Es raro el tiempo. No el espacio-tiempo (para un físico, una
dimensión comprensible, han estudiado las ecuaciones), sino, siendo precisos en
la expresión (la mot juste), su
percepción.
Épocas hay en la vida en la que se estira y se adensa, en
las que el cerebro tiene que procesar las sensaciones nuevas una tras otra y se
atora y parece no dar de sí, atascarse ligeramente, y entonces tenemos
la sensación de que dura mucho más de lo que dura, al igual que cuando vamos
caminando a un sitio que no conocemos nos parece el paseo mucho más largo a la
ida que a la vuelta. Épocas que, mucho más tarde, cuando apenas recordemos los
hechos y nos conformemos con ser capaces de convocar cierta sensación sobre ellas, se recubrirán de
un aura mítica que no tendrá importancia más que en la historia de nuestra vida
que nos contamos. En nuestra identidad, quiero decir.
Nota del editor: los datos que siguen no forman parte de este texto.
(* ===== verification/KProcCalls.v ===== *)
(** * Kernel calls on processes

    Privilege structures and the end of an endpoint ([get_priv] and
    [clear_endpoint] of [src/kernel/system.c]) and the calls [do_fork], [do_exit],
    [do_kill], [do_killvm], [do_nice], [do_newmap], [do_privctl], [do_getvmid] and
    [do_times] of [src/kernel/system/]. *)
From stdpp Require Import base gmap list numbers strings.
From Stdlib Require Import ZArith Lia.
From S2P Require Import Prelude.
From S2P Require Import Timers.
From S2P Require Import KTypes.
From S2P Require Import KProc.
From S2P Require Import KSched.
From S2P Require Import KSysCall.
From S2P Require Import KClock.
From S2P Require Import KMem.
From S2P Require Import KIrq.

Definition USER_PRIV_ID : Z := 0.
Definition MF_VM : Z := 0x0008.

Abbreviation PR_ENDPT := m_w0 (only parsing).
Abbreviation PR_SLOT := m_w1 (only parsing).
Abbreviation PR_PRIORITY := m_w1 (only parsing).
Abbreviation PR_MEM_PTR := m_w3 (only parsing).

(** [priv_addr(i)], the macro of [kernel/priv.h]. *)
Definition priv_addr (i : Z) : K ptr :=
  let* s := get in
  let* vm := getvm (running_vm s) in
  ret (vm_ppriv_addr vm !! i).

(** ** [get_priv] *)

(** The slots of the privilege table of a VM, in order. *)
Definition priv_slots (vmid : Z) : list (Z * Z) :=
  map (λ i, (vmid, i)) (zrange 0 NR_SYS_PROCS).

Fixpoint free_priv (l : list (Z * Z)) : K (option (Z * Z)) :=
  match l with
  | [] => ret None
  | a :: l' =>
      let* pr := getpriv (Some a) in
      if (s_proc_nr pr =? NONE) && negb (s_id pr =? USER_PRIV_ID) then ret (Some a)
      else free_priv l'
  end.

(** After a search without success [sp] is the end of the table, and the test
    that should find this out reads past it. *)
Definition get_priv (rc : ptr) (proc_type : Z) : K Z :=
  if proc_type =? SYS_PROC then
    let* s := get in
    let* sp := free_priv (priv_slots (running_vm s)) in
    match sp with
    | None => crash
    | Some _ =>
        putp rc (λ r, r.[p_priv := sp]);;;
        let* r := getp rc in
        putpriv sp (λ p, p.[s_proc_nr := p_nr r]);;;
        (if running_vm s =? VM0 then
           let* p := getpriv sp in
           let* l := of_option (aset (s_nr p) VM0 (p_nr r)) in
           putpriv sp (λ p, p.[s_nr := l])
         else skip);;;
        putpriv sp (λ p, p.[s_flags := SYS_PROC]);;;
        ret OK
    end
  else
    let* sp := priv_addr USER_PRIV_ID in
    putp rc (λ r, r.[p_priv := sp]);;;
    putpriv sp (λ p, p.[s_proc_nr := INIT_PROC_NR].[s_flags := 0]);;;
    ret OK.

(** ** [clear_endpoint] *)
Definition unlink_scan (rc : ptr) : ploc → K (ploc + unit) := λ xpp,
  let* x := load xpp in
  match x with
  | None => ret (inr tt)
  | Some p =>
      if ptr_eqb x rc then
        let* r := getp x in store xpp (p_q_link r);;; ret (inr tt)
      else ret (inl (QLink p))
  end.

(** The process [rp] no longer waits: it gets the result [code]. *)
Definition wake (rp : ptr) (flag code : Z) : K unit :=
  putp rp (λ r, r.[p_retreg := code].[p_rts_flags := bclr (p_rts_flags r) flag]);;;
  let* r := getp rp in
  when (p_rts_flags r =? 0) (lock_enqueue rp).

Definition forget_notify (rc rp : ptr) : K unit :=
  let* rcr := getp rc in
  let* rpr := getp rp in
  let* cp := getpriv (p_priv rcr) in
  let* pp := getpriv (p_priv rpr) in
  let* pending := of_option (unset_sys_bit (s_notify_pending pp) (s_id cp)) in
  let* cnt := of_option (aset (s_ntfy_cnt pp) (s_id cp) 0) in
  putpriv (p_priv rpr) (λ p, p.[s_notify_pending := pending].[s_ntfy_cnt := cnt]).

(** One round of the loop over the process table. *)
Definition alert_dead (rc : ptr) (a : Z * Z) : K unit :=
  let rp := Some a in
  let* empty := isemptyp rp in
  if empty then skip
  else
    forget_notify rc rp;;;
    let* r := getp rp in
    let* c := getp rc in
    when (band (p_rts_flags r) RECEIVING && (p_getfrom_e r =? p_endpoint c))
      (wake rp RECEIVING ESRCDIED);;;
    let* r := getp rp in
    let* c := getp rc in
    when (band (p_rts_flags r) SENDING && (p_sendto_e r =? p_endpoint c))
      (wake rp SENDING EDSTDIED).

(** The loop starts at the slot of process 0 of the running VM. *)
Definition table_slots : K (list (Z * Z)) :=
  let* s := get in
  let* vm := getvm (running_vm s) in
  let* start := of_option (vm_pproc_addr vm !! 0) in
  ret (map (λ n, (fst start, n)) (zrange (snd start) NR_PROCS)).

(** The first part: [rc] is taken off the queues. *)
Definition clear_queues (rc : ptr) : K unit :=
  let* empty := isemptyp rc in
  let* r := getp rc in
  when empty (panic "clear_endpoint: empty process" (p_nr r));;;
  when (p_rts_flags r =? 0) (lock_dequeue rc);;;
  putp rc (λ r, r.[p_rts_flags := Z.lor (p_rts_flags r) NO_ENDPOINT]);;;
  let* r := getp rc in
  (if band (p_rts_flags r) SENDING then
     let* ' (_, target_proc) := okendpt (p_sendto_e r) in
     let* target := proc_addr target_proc in
     let* t := of_option target in
     loop list_fuel (unlink_scan rc) (CallerQ t);;;
     putp rc (λ r, r.[p_rts_flags := bclr (p_rts_flags r) SENDING])
   else skip);;;
  putp rc (λ r, r.[p_rts_flags := bclr (p_rts_flags r) RECEIVING]).

(** The second: [rc] is no longer a proxy, a virtual or a promiscuous task. *)
Definition clear_roles (rc : ptr) : K unit :=
  let* r := getp rc in
  when (band (p_misc_flags r) PROXY_SERVER)
    (putp rc (λ r, r.[p_misc_flags := bclr (p_misc_flags r) PROXY_SERVER]
                    .[p_proxy := VM0]));;;
  putp rc (λ r,
    r.[p_misc_flags := bclr (p_misc_flags r)
         (Z.lor (Z.lor (Z.lor VMID_PENDING VIRTUAL_TASK) PROMICUOUS_TASK) NOT_GETFROM)]
     .[p_recv_vm := ANY_VM]).

Definition clear_endpoint (rc : ptr) : K unit :=
  clear_queues rc;;;
  clear_roles rc;;;
  let* l := table_slots in
  for_list l (alert_dead rc).

(** ** [do_fork] *)

(** The fields of the child that [do_fork] sets after copying its parent. *)
Definition fork_child (rpp : proc) (old_e slot : Z) : proc :=
  let gen := ENDPOINT_G old_e + 1 in
  let gen := if ENDPOINT_MAX_GENERATION <=? gen then 1 else gen in
  rpp.[p_nr := slot].[p_endpoint := ENDPOINT gen slot]
     .[p_rts_flags := bclr (Z.lor (p_rts_flags rpp) NO_MAP)
                        (Z.lor (Z.lor SIGNALED SIG_PENDING) P_STOP)]
     .[p_pending := 0].[p_retreg := 0].[p_user_time := 0].[p_sys_time := 0]
     .[p_ticks_left := s8 ((p_ticks_left rpp + 1) ÷ 2)].

Definition do_fork (m : message) : K (Z * message) :=
  let* ' (ok, p_proc) := isokendpt (PR_ENDPT m) in
  if ok =? 0 then ret (EINVAL, m)
  else
    let* rpp := proc_addr p_proc in
    let* rpc := proc_addr (PR_SLOT m) in
    let* pempty := isemptyp rpp in
    let* cempty := (if pempty : bool then ret false else isemptyp rpc) in
    if pempty || negb cempty then ret (EINVAL, m)
    else
      let* c := getp rpc in
      let* p := getp rpp in
      putp rpc (λ _, fork_child p (p_endpoint c) (PR_SLOT m));;;
      putp rpp (λ r, r.[p_ticks_left := s8 (p_ticks_left r ÷ 2)]);;;
      let* pp := priv_of rpp in
      (if band (s_flags pp) SYS_PROC then
         let* up := priv_addr USER_PRIV_ID in
         putp rpc (λ r, r.[p_priv := up].[p_rts_flags := Z.lor (p_rts_flags r) NO_PRIV])
       else skip);;;
      let* p := getp rpp in
      putp rpc (λ r, r.[p_vmid := p_vmid p]);;;
      let* c := getp rpc in
      ret (OK, m.[PR_ENDPT := p_endpoint c]).

(** ** [do_exit] *)

(** The hooks of the process at [endpoint] are released. *)
Definition release_hook (endpoint i : Z) : K unit :=
  let* h := geth i in
  if endpoint =? hk_proc_nr_e h then
    rm_irq_handler i;;; puth i (λ h, h.[hk_proc_nr_e := NONE])
  else skip.

(** The page tables that [vm_map_default] sets up are not modelled. *)
Definition vm_map_default (pp : ptr) : K unit :=
  putp pp (λ r, r.[p_misc_flags := bclr (p_misc_flags r) MF_VM]).

Definition clear_proc (rc : ptr) : K unit :=
  let* empty := isemptyp rc in
  if empty then skip
  else
    clear_endpoint rc;;;
    let* r := getp rc in
    let* tp := of_option (p_priv r) in
    reset_timer tp;;;
    let* r := getp rc in
    when (p_rts_flags r =? 0) (lock_dequeue rc);;;
    for_list (zrange 0 NR_IRQ_HOOKS) (release_hook (p_endpoint r));;;
    putp rc (λ r, r.[p_rts_flags := SLOT_FREE]);;;
    let* pr := priv_of rc in
    when (band (s_flags pr) SYS_PROC) (putpriv (p_priv r) (λ p, p.[s_proc_nr := NONE]));;;
    let* r := getp rc in
    when (band (p_misc_flags r) MF_VM) (vm_map_default rc).

Definition do_exit (m : message) : K (Z * message) :=
  let* s := get in
  if (PM_PROC_NR =? who_p s) && negb (PR_ENDPT m =? SELF) then
    let* ' (ok, exit_e) := isokendpt (PR_ENDPT m) in
    if ok =? 0 then ret (EINVAL, m)
    else
      let* rc := proc_addr exit_e in
      clear_proc rc;;;
      ret (OK, m)
  else
    let* rc := proc_addr (who_p s) in
    clear_proc rc;;;
    ret (EDONTREPLY, m).

(** ** [do_kill] and [do_killvm] *)
Definition kill_proc (proc_nr sig_nr : Z) : K unit :=
  cause_sig proc_nr sig_nr;;;
  if sig_nr =? SIGKILL then
    let* rp := proc_addr proc_nr in clear_endpoint rp
  else skip.

Definition sig_target (m : message) : Z :=
  if SIG_ENDPT m =? SELF then m_source m else SIG_ENDPT m.

Definition do_kill (m : message) : K (Z * message) :=
  let sig_nr := SIG_NUMBER m in
  let* ' (ok, proc_nr) := isokendpt (sig_target m) in
  if ok =? 0 then ret (EINVAL, m)
  else if _NSIG <? sig_nr then ret (EINVAL, m)
  else if iskerneln proc_nr then ret (EPERM, m)
  else kill_proc proc_nr sig_nr;;; ret (OK, m).

(** [running_vm] is the VM of the target during the call. *)
Definition in_vm {A} (vmid : Z) (h : K A) : K A :=
  let* s := get in
  let saved_vm := running_vm s in
  modify (λ s, s.[running_vm := vmid]);;;
  let* r := h in
  modify (λ s, s.[running_vm := saved_vm]);;;
  ret r.

Definition do_killvm (m : message) : K (Z * message) :=
  let* s := get in
  let sig_nr := SIG_NUMBER m in
  let vmid := SIG_VMID m in
  if (vmid <? 0) || (NR_VMS <? vmid) then ret (EINVAL, m)
  else if negb (running_vm s =? VM0) then ret (EPERM, m)
  else if _NSIG <? sig_nr then ret (EINVAL, m)
  else
    let* stopped :=
      (if vmid =? VM0 then ret false
       else
         let* vm := getvm vmid in
         ret (negb (vm_flags vm =? Z.lor VM_LOADED VM_RUNNING))) in
    if stopped : bool then ret (EVMSTATUS, m)
    else
      let* caller_ptr := proc_addr (who_p s) in
      let* pr := priv_of caller_ptr in
      if negb (band (s_vm_bitmap pr) (Z.shiftl 1 vmid)) then ret (EBADVMID, m)
      else
        in_vm vmid (
          let* ' (ok, proc_nr) := isokendpt (sig_target m) in
          if ok =? 0 then ret (EINVAL, m)
          else if iskerneln proc_nr then ret (EPERM, m)
          else kill_proc proc_nr sig_nr;;; ret (OK, m)).

(** ** [do_nice] *)
Definition nice_queue (pri : Z) : Z :=
  let new_q := MAX_USER_Q + (pri - PRIO_MIN) * (MIN_USER_Q - MAX_USER_Q + 1)
                 ÷ (PRIO_MAX - PRIO_MIN + 1) in
  let new_q := if new_q <? MAX_USER_Q then MAX_USER_Q else new_q in
  if MIN_USER_Q <? new_q then MIN_USER_Q else new_q.

Definition do_nice (m : message) : K (Z * message) :=
  let* ' (ok, proc_nr) := isokendpt (PR_ENDPT m) in
  if ok =? 0 then ret (EINVAL, m)
  else if iskerneln proc_nr then ret (EPERM, m)
  else
    let pri := PR_PRIORITY m in
    let* rp := proc_addr proc_nr in
    if pri =? PRIO_STOP then
      lock_dequeue rp;;;
      putp rp (λ r, r.[p_rts_flags := Z.lor (p_rts_flags r) NO_PRIORITY]);;;
      ret (OK, m)
    else if (PRIO_MIN <=? pri) && (pri <=? PRIO_MAX) then
      lock_dequeue rp;;;
      putp rp (λ r, r.[p_priority := nice_queue pri].[p_max_priority := nice_queue pri]);;;
      let* r := getp rp in
      when (p_rts_flags r =? 0) (lock_enqueue rp);;;
      ret (OK, m)
    else ret (EINVAL, m).

(** ** [do_newmap]: three [struct mem_map] of three words each *)
Definition MAP_SIZE : Z := 36.

Definition read_map (m : Z → Z) (a : Z) : mem_map :=
  MemMap (mem_word m a) (mem_word m (a + 4)) (mem_word m (a + 8)).

(** [rp] runs again when the last of its flags has been cleared. *)
Definition clear_flag (rp : ptr) (flag : Z) : K unit :=
  let* r := getp rp in
  let old_flags := p_rts_flags r in
  putp rp (λ r, r.[p_rts_flags := bclr (p_rts_flags r) flag]);;;
  let* r := getp rp in
  when (negb (old_flags =? 0) && (p_rts_flags r =? 0)) (lock_enqueue rp).

Definition do_newmap (m : message) : K (Z * message) :=
  let* ' (ok, proc) := isokendpt (PR_ENDPT m) in
  if ok =? 0 then ret (EINVAL, m)
  else if iskerneln proc then ret (EPERM, m)
  else
    let* rp := proc_addr proc in
    let* s := get in
    let* caller := proc_addr (who_p s) in
    let* src_phys := umap_local caller D (u32 (PR_MEM_PTR m)) MAP_SIZE in
    if src_phys =? 0 then ret (EFAULT, m)
    else
      putp rp (λ r, r.[p_memmap_T := read_map (pmem s) src_phys]
                     .[p_memmap_D := read_map (pmem s) (src_phys + 12)]
                     .[p_memmap_S := read_map (pmem s) (src_phys + 24)]);;;
      clear_flag rp NO_MAP;;;
      ret (OK, m).

(** ** [do_getvmid] and [do_times] *)
Definition do_getvmid (m : message) : K (Z * message) :=
  let* ' (ok, proc_nr) := isokendpt (m_source m) in
  when (ok =? 0) (panic "bogus source" (m_source m));;;
  let* rp := proc_addr proc_nr in
  let* r := getp rp in
  ret (p_vmid r, m).

Abbreviation T_ENDPT := m_w0 (only parsing).
Abbreviation T_USER_TIME := m_w0 (only parsing).
Abbreviation T_SYSTEM_TIME := m_w1 (only parsing).
Abbreviation T_BOOT_TICKS := m_w4 (only parsing).

Definition do_times (m : message) : K (Z * message) :=
  let e_proc_nr := if T_ENDPT m =? SELF then m_source m else T_ENDPT m in
  let* m :=
    (if e_proc_nr =? NONE then ret m
     else
       let* ' (ok, proc_nr) := isokendpt e_proc_nr in
       if ok =? 0 then ret m
       else
         let* rp := proc_addr proc_nr in
         let* r := getp rp in
         ret (m.[T_USER_TIME := p_user_time r].[T_SYSTEM_TIME := p_sys_time r])) in
  let* t := get_uptime in
  ret (OK, m.[T_BOOT_TICKS := t]).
También las hay en las que parece fluir demasiado rápido,
como si hubiera disminuido su viscosidad y la miel se hubiera transformado en
aceite y luego en agua y circulara por las tuberías de la realidad a una velocidad
inesperada, normalmente cuando los afanes cotidianos se enmarcan en una rutina,
en una repetición de las cosas buena
y adecuada para nuestra salud mental
o algo así. Y damos brazadas en la piscina (una tras otra tras otra y así
durante una hora completa) pensando en lo que tarda el tiempo en pasar para
acabar descubriendo al día siguiente que ya lo hizo y nuestros hijos han crecido
treinta centímetros. Y nosotros sin enterarnos.
Y días en los que, como un buceador que, de repente, es consciente
del peso de la columna de agua que tiene sobre sí y comienza a respirar de
forma irregular y a acumular dióxido de carbono en la máscara, te golpea así sin más.
Una buena hostia con la mano abierta, de esas más humillantes que dolorosas. Ubi sunt, ya saben.
Algo bueno tiene el tiempo, eso sí. Todo acaba por pasar.